The decision to admit or exclude evidence under this Evidence Code section lies within the sound discretion the trial court, and the court's ruling not be reversed unless the probative values of the evidence clearly outweighs any probability that its admission will necessitate an undue consumption of time, or create a substantial danger of undue prejudices, of confusing of the issues, or of misleading the jury. People v. Von Villas (1992) 10 Cal.App.4th 201. In evaluating the probative value of evidence, the court should not only consider the extent to which the evidence has a tendency in reason to prove an issue in dispute in the trial, but the court may also consider the remoteness of the evidence. People v. Northrop (1982) 132 Cal.App.3d 1027. In Northrop, the Court of Appeal held that he trial court had properly excluded, under Evidence Code section 352, defense evidence of the defendant's extra judicial statements offered under the state of mind exception to the hearsay rule, where the statements were made long before the crime, and the trial court ruled that the statements were too remote in time to justify their admission. Not only are the photographs in issue lacking in any logical probative relationship to the claimed belief of the defendants that heir parents were going to kill them on August 20, 1989, but they were also taken at a point in time that is extremely remote to the time of the murders.

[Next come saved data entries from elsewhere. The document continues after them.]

(** * Voice agent: conversation turn, lead qualification and tenant resolution

    A shallow embedding of the JavaScript sources of the voice agent:
    the [voice-stream] turn handlers and the evaluation of their
    modules, the lead analysis and scoring helpers, the lead upsert, the
    Firebase business lookup and the greeting handler with its error
    response; then the conversation context of the voice manager, the
    text sent to the synthesiser, the greeting and the opening hours of a
    tenant, the analytics of the lead dashboard, the business
    configuration API and the tenant-scoped conversation sessions.

    JavaScript strings are sequences of UTF-16 code units.  A Rocq
    [string] stands here for a JavaScript string whose code units are all
    below 256, one [ascii] per code unit. *)

From Stdlib Require Import ZArith NArith Lia Bool List Ascii String Floats.
From stdpp Require Import base option strings pretty gmap.
Import ListNotations.

Set Warnings "-inexact-float,-register-all".

Local Open Scope Z_scope.
Local Open Scope string_scope.

(** ** JavaScript string primitives *)

Module Js.

Definition codeUnit (c : ascii) : N := N_of_ascii c.

Definition inRange (lo hi n : N) : bool := ((lo <=? n) && (n <=? hi))%N.

(** [String.prototype.toLowerCase] on one code unit below 256: the
    letters A-Z and the Latin-1 capitals U+00C0..U+00DE (U+00D7, the
    multiplication sign, apart) move up by 32. *)
Definition toLowerCaseUnit (c : ascii) : ascii :=
  let n := codeUnit c in
  if inRange 65 90 n || (inRange 192 222 n && negb (n =? 215)%N)
  then ascii_of_N (n + 32)
  else c.

Fixpoint toLowerCase (s : string) : string :=
  match s with
  | EmptyString => EmptyString
  | String c s' => String (toLowerCaseUnit c) (toLowerCase s')
  end.

Fixpoint startsWith (s p : string) : bool :=
  match p, s with
  | EmptyString, _ => true
  | String _ _, EmptyString => false
  | String a p', String b s' => if Ascii.eqb a b then startsWith s' p' else false
  end.

(** [s.includes(sub)] *)
Fixpoint includes (s sub : string) : bool :=
  startsWith s sub ||
  match s with
  | EmptyString => false
  | String _ s' => includes s' sub
  end.

(** WhiteSpace and LineTerminator code units below 256: TAB, LF, VT, FF,
    CR, SP and NBSP.  The same set is what the regular expression class
    [\s] accepts. *)
Definition isWhiteSpace (c : ascii) : bool :=
  let n := codeUnit c in
  inRange 9 13 n || (n =? 32)%N || (n =? 160)%N.

Fixpoint trimStart (s : string) : string :=
  match s with
  | String c s' => if isWhiteSpace c then trimStart s' else s
  | EmptyString => EmptyString
  end.

Fixpoint rev (s acc : string) : string :=
  match s with
  | EmptyString => acc
  | String c s' => rev s' (String c acc)
  end.

(** [s.trim()] *)
Definition trim (s : string) : string :=
  rev (trimStart (rev (trimStart s) EmptyString)) EmptyString.

(** Truthiness of a string value, and of a value that is a string or
    [null]/[undefined]. *)
Definition truthy (s : string) : bool :=
  match s with EmptyString => false | _ => true end.

Definition truthyOpt (o : option string) : bool :=
  match o with Some s => truthy s | None => false end.

(** [o === s] for a value that is a string or [null]. *)
Definition strictEq (o : option string) (s : string) : bool :=
  match o with Some x => String.eqb x s | None => false end.

Fixpoint take (n : nat) (s : string) : string :=
  match n, s with
  | S n', String c s' => String c (take n' s')
  | _, _ => EmptyString
  end.

End Js.

(** ** Backtracking regular expressions

    The fragment of ECMAScript regular expressions used by the name
    pattern: character matchers, concatenation, ordered alternation,
    greedy [+] and [?], and one capturing group.  The matcher is the
    usual backtracking one, written with continuations: alternatives
    are tried left to right, a greedy quantifier first tries one more
    iteration and falls back to the continuation. *)

Module Regex.

Inductive regex : Type :=
| Chr (accept : ascii -> bool)
| Cat (r1 r2 : regex)
| Alt (r1 r2 : regex)
| Plus (r : regex)
| Opt (r : regex)
| Group (r : regex).

(** Canonicalize of the ignore-case flag (without the unicode flag): the
    upper-case code unit, except that a code unit of 128 or more is never
    folded onto one below 128, and a character whose upper case is not a
    single code unit (U+00DF) stays as it is. *)
Definition canonicalize (c : ascii) : N :=
  let n := Js.codeUnit c in
  if Js.inRange 97 122 n then (n - 32)%N
  else if Js.inRange 224 254 n && negb (n =? 247)%N then (n - 32)%N
  else if (n =? 255)%N then 376%N
  else if (n =? 181)%N then 924%N
  else n.

(** A literal character under the [i] flag. *)
Definition chrI (c : ascii) : regex :=
  Chr (fun x => (canonicalize x =? canonicalize c)%N).

(** A character class [[lo-hi]] under the [i] flag: some member of the
    class has the same canonical form as the input character. *)
Definition classI (lo hi : N) : regex :=
  Chr (fun x =>
         existsb (fun k => (canonicalize (ascii_of_N (lo + N.of_nat k)) =? canonicalize x)%N)
                 (seq 0 (N.to_nat (hi - lo) + 1))).

Definition whiteSpace : regex := Chr Js.isWhiteSpace.

Fixpoint litI (s : string) : regex :=
  match s with
  | EmptyString => Chr (fun _ => false)
  | String c EmptyString => chrI c
  | String c s' => Cat (chrI c) (litI s')
  end.

Definition orElse {A} (x y : option A) : option A :=
  match x with Some _ => x | None => y end.

(** [run r s cap k]: match [r] at the front of [s], then continue with
    [k] on the rest of the input and the capture of group 1. *)
Fixpoint run {A} (r : regex) (s : string) (cap : option string)
         (k : string -> option string -> option A) : option A :=
  match r with
  | Chr accept =>
      match s with
      | String c s' => if accept c then k s' cap else None
      | EmptyString => None
      end
  | Cat r1 r2 => run r1 s cap (fun s1 cap1 => run r2 s1 cap1 k)
  | Alt r1 r2 => orElse (run r1 s cap k) (run r2 s cap k)
  | Opt r1 => orElse (run r1 s cap k) (k s cap)
  | Group r1 =>
      run r1 s cap
          (fun s1 _ => k s1 (Some (Js.take (String.length s - String.length s1) s)))
  | Plus r1 =>
      (fix iterate (fuel : nat) (s0 : string) (cap0 : option string) : option A :=
         run r1 s0 cap0
             (fun s1 cap1 =>
                match fuel with
                | O => k s1 cap1
                | S fuel' =>
                    if (String.length s1 <? String.length s0)%nat
                    then orElse (iterate fuel' s1 cap1) (k s1 cap1)
                    else k s1 cap1
                end))
        (String.length s) s cap
  end.
(** X7. [reverse()] on an array whose handles are right, the items being
    reactive already, leaves the items in reverse order with the handles
    right, and reversing again restores the items. Every handle the array
    had before holds [-1] afterwards, although its item is still there. *)
Theorem reverse_reverses a σ :
  handles_ok a σ → settled_items (value a) →
  ∃ a' σ' r,
    Methods.reverse a σ = (a', σ', JS.Returns r) ∧
    value a' = rev (value a) ∧
    handles_ok a' σ' ∧
    (∀ h, h ∈ indices a → read σ' h = Some (-1) ∧ h ∉ indices a') ∧
    ∃ a'' σ'' r',
      Methods.reverse a' σ' = (a'', σ'', JS.Returns r') ∧ value a'' = value a.
Proof.
  intros Hok Hset. pose proof Hok as (Hlen & Hnd & Hpos & Hwf).
  assert (∀ b τ, handles_ok b τ → settled_items (value b) →
            ∃ b' τ' r, Methods.reverse b τ = (b', τ', JS.Returns r) ∧
              value b' = rev (value b) ∧ handles_ok b' τ' ∧
              ∀ h, h ∈ indices b → read τ' h = Some (-1) ∧ h ∉ indices b') as Hone.
  { intros b τ Hb Hsb. unfold Methods.reverse.
    set (b1 := {| value := rev (value b); indices := indices b; callbacks := callbacks b |}).
    assert (handles_ok b1 τ) as Hb1.
    { destruct Hb as (? & ? & ? & ?). repeat split; [|done..]. cbn. by rewrite length_rev. }
    destruct (splice_whole_array b1 τ (rev (value b)) Hb1)
      as (b' & τ' & tasks & E & Hval & Hok' & Hdet).
    exists b', τ', (value b1, tasks). split; [exact E|]. split.
    { rewrite Hval. unfold makeNonPrimitiveItemsReactive.
      apply settled_items_rev in Hsb. clear -Hsb.
      induction Hsb as [|x l Hx Hl IH]; [done|]. cbn. by rewrite Hx, IH. }
    split; [done|]. intros h Hh. split; [by apply Hdet|].
    eapply detached_not_handle; [done|by apply Hdet]. }
  destruct (Hone a σ Hok Hset) as (a' & σ' & r & E & Hval & Hok' & Hdet).
  exists a', σ', r. split; [done|]. split; [done|]. split; [done|]. split; [done|].
  destruct (Hone a' σ' Hok') as (a'' & σ'' & r' & E' & Hval' & _).
  { rewrite Hval. by apply settled_items_rev. }
  exists a'', σ'', r'. split; [done|]. by rewrite Hval', Hval, rev_involutive.
Qed.


End Facts.
#[local] Existing Instance already_reactive.

(** *** The theorems on [[1, 2, 3]] and [[1, 2, 3, 4, 5]] *)


Lemma handle_follows_item_witness :
  let a0 := fst one_two_three in
  let σ0 := snd one_two_three in
  let r := splice a0 σ0 0 (Some 1) [] in
  let a := fst (fst r) in
  let σ := snd (fst r) in
  handles_ok a σ ∧
  indices a !! 0%nat = Some 1%nat ∧ value a !! 0%nat = Some (JS.num 2) ∧
  read σ 1%nat = Some 0.
Proof.
  cbn zeta.
  assert (followed (fst one_two_three) (snd one_two_three) 1
            (fst (fst (splice (fst one_two_three) (snd one_two_three) 0 (Some 1) [])))
            (snd (fst (splice (fst one_two_three) (snd one_two_three) 0 (Some 1) [])))
            (Some 1%nat ≫= position_after (fst one_two_three) (mkCall 0 (Some 1) [])))
    as Hfollowed.
  { eapply (followed_splice _ _ _ _ _ _ (mkCall 0 (Some 1) []));
      [apply followed_start | split; by vm_compute | by vm_compute]. }
  refine (handle_follows_item (fst one_two_three) (snd one_two_three)
            1%nat 1%nat (JS.num 2) _ _ _ _ _ _ Hfollowed).
  - apply new_handles_ok, empty_store_wf.
  - reflexivity.
  - reflexivity.
Defined.

Lemma indexOf_handle_witness :
  let a := fst one_two_three in
  let σ := snd one_two_three in
  let x := JS.num 2 in
  ∃ h σ',
    Methods.indexOf a σ x None = (Some h, σ') ∧ handles_ok a σ' ∧
    ((∃ (j : nat) y, σ' = σ ∧ (0 ≤ j)%nat ∧
        indices a !! j = Some h ∧ value a !! j = Some y ∧
        JS.strict_equals y x = true ∧ read σ h = Some (Z.of_nat j) ∧
        tracks a σ' h y ∧
        ∀ (j' : nat) y', (0 ≤ j' < j)%nat → value a !! j' = Some y' →
                         JS.strict_equals y' x = false) ∨
     ((h ∉ indices a) ∧ read σ' h = Some (-1) ∧ (∀ y, tracks a σ' h y) ∧
      ∀ (j : nat) y, (0 ≤ j)%nat → value a !! j = Some y →
                     JS.strict_equals y x = false)).
Proof.
  cbn zeta.
  apply (indexOf_handle (fst one_two_three) (snd one_two_three) (JS.num 2) None).
  apply new_handles_ok, empty_store_wf.
Defined.




Lemma reverse_reverses_witness :
  let a := fst one_two_three in
  let σ := snd one_two_three in
  ∃ a' σ' r,
    Methods.reverse a σ = (a', σ', JS.Returns r) ∧
    value a' = rev (value a) ∧
    handles_ok a' σ' ∧
    (∀ h, h ∈ indices a → read σ' h = Some (-1) ∧ h ∉ indices a') ∧
    ∃ a'' σ'' r',
      Methods.reverse a' σ' = (a'', σ'', JS.Returns r') ∧ value a'' = value a.
Proof.
  cbn zeta.
  apply (reverse_reverses (fst one_two_three) (snd one_two_three)).
  - apply new_handles_ok, empty_store_wf.
  - vm_compute. repeat constructor.
Defined.


End MethodsFacts.


(** ** ReactiveArray: listeners and [slice] *)

Module ListenerFacts.
Import ReactiveArray JSFacts StoreFacts ReactiveArrayFacts FilterFacts.
Import Intended.

Lemma tasks_to_absent cb (u : Update) (l : list Callback) :
  cb ∉ l → tasks_to cb (map (λ c, (c, u)) l) = [].
Proof.
  induction l as [|x l IH]; [done|]. intros [Hne Hn]%not_elem_of_cons. cbn.
  destruct (Nat.eqb_spec x cb) as [->|_]; [done|]. by apply IH.
Qed.

Lemma tasks_to_member cb (u : Update) (l : list Callback) :
  NoDup l → cb ∈ l → tasks_to cb (map (λ c, (c, u)) l) = [(cb, u)].
Proof.
  induction 1 as [|x l Hx Hl IH]; [by intros ?%elem_of_nil|].
  intros Hin. cbn. destruct (Nat.eqb_spec x cb) as [->|Hne].
  - f_equal. by apply tasks_to_absent.
  - apply IH. apply elem_of_cons in Hin as [->|Hin]; done.
Qed.

Section Facts.
Context `{DeepReactivity}.


(** From a positive start the first run of the listener of [slice] throws. *)
Lemma slice_positive_start a σ start end_ listener :
  let e := default (JS.len (value a) - 1) end_ in
  0 < start → start < e → value a ≠ [] →
  ∃ a' newArr σ',
    slice a σ (Some start) end_ listener = (a', newArr, σ', JS.Throws JS.TypeError) ∧
    value newArr = makeNonPrimitiveItemsReactive (JS.slice (value a) start e) ∧
    (listener ∈ callbacks a').
Proof.
  intros e Hs He Hne. unfold slice. change (default 0 (Some start)) with start. fold e.
  destruct (new (JS.slice (value a) start e) σ) as [newArr σ0] eqn:Enew.
  cbn [bind value fst]. unfold slice_listener.
  assert (value newArr = makeNonPrimitiveItemsReactive (JS.slice (value a) start e)) as Hval.
  { unfold new in Enew. destruct (new_handles _ 0 0 σ). by injection Enew as <- _. }
  assert (0 < JS.len (JS.slice (value a) 0 (e - start - 0))) as Hitems.
  { rewrite slice_prefix. unfold JS.actual_start, JS.relative.
    destruct (Z.ltb_spec (e - start - 0) 0); [lia|].
    unfold JS.len. rewrite length_take.
    assert (0 < length (value a))%nat by (destruct (value a); [done|cbn; lia]).
    lia. }
  rewrite splice_throws_TypeError.
  - exists {| value := value a; indices := indices a;
             callbacks := Set_add listener (callbacks a) |}, newArr, σ0.
    split; [done|]. split; [done|]. cbn. apply Set_add_elem. by left.
  - pose proof (len_nonneg (value newArr)). lia.
  - change (default _ (Some 0)) with 0. lia.
  - change (default _ (Some 0)) with 0. lia.
Qed.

We ask the court to rule that this inflammatory should be excluded from this trial because the probative value of such evidence is so collateral to the determination to be made by the jury concerning the defendants' mental state on August 20, 1989 that whatever minimal value such evidence holds is outweighing by the countervailing considerations of prejudice, confusion of the issues and misleading of the jury, particularly where the identity of the photographer is a matter of speculation.
For the foregoing reasons the People respectfully request that the court grant our motion to exclude the evidence in dispute from the retrial, and to bar the defendants from mentioning such evidence in their opening statements.
/s/David P. Conn
1 See Vol. 84, p. 14191, lines 25-28; and p. 14192, lines 1-7
2 This photo depicts a boy wrapped in a towel who appears to have just
gotten out of the bath tub or shower. 3 This photo depicts a boy in a bathtub.
4 See Vol. 84, p. 14194, lines 5-28 and p. 14195-14196. lines 1-2.
5 See Vol. 84, p. 14196, lines 8-26.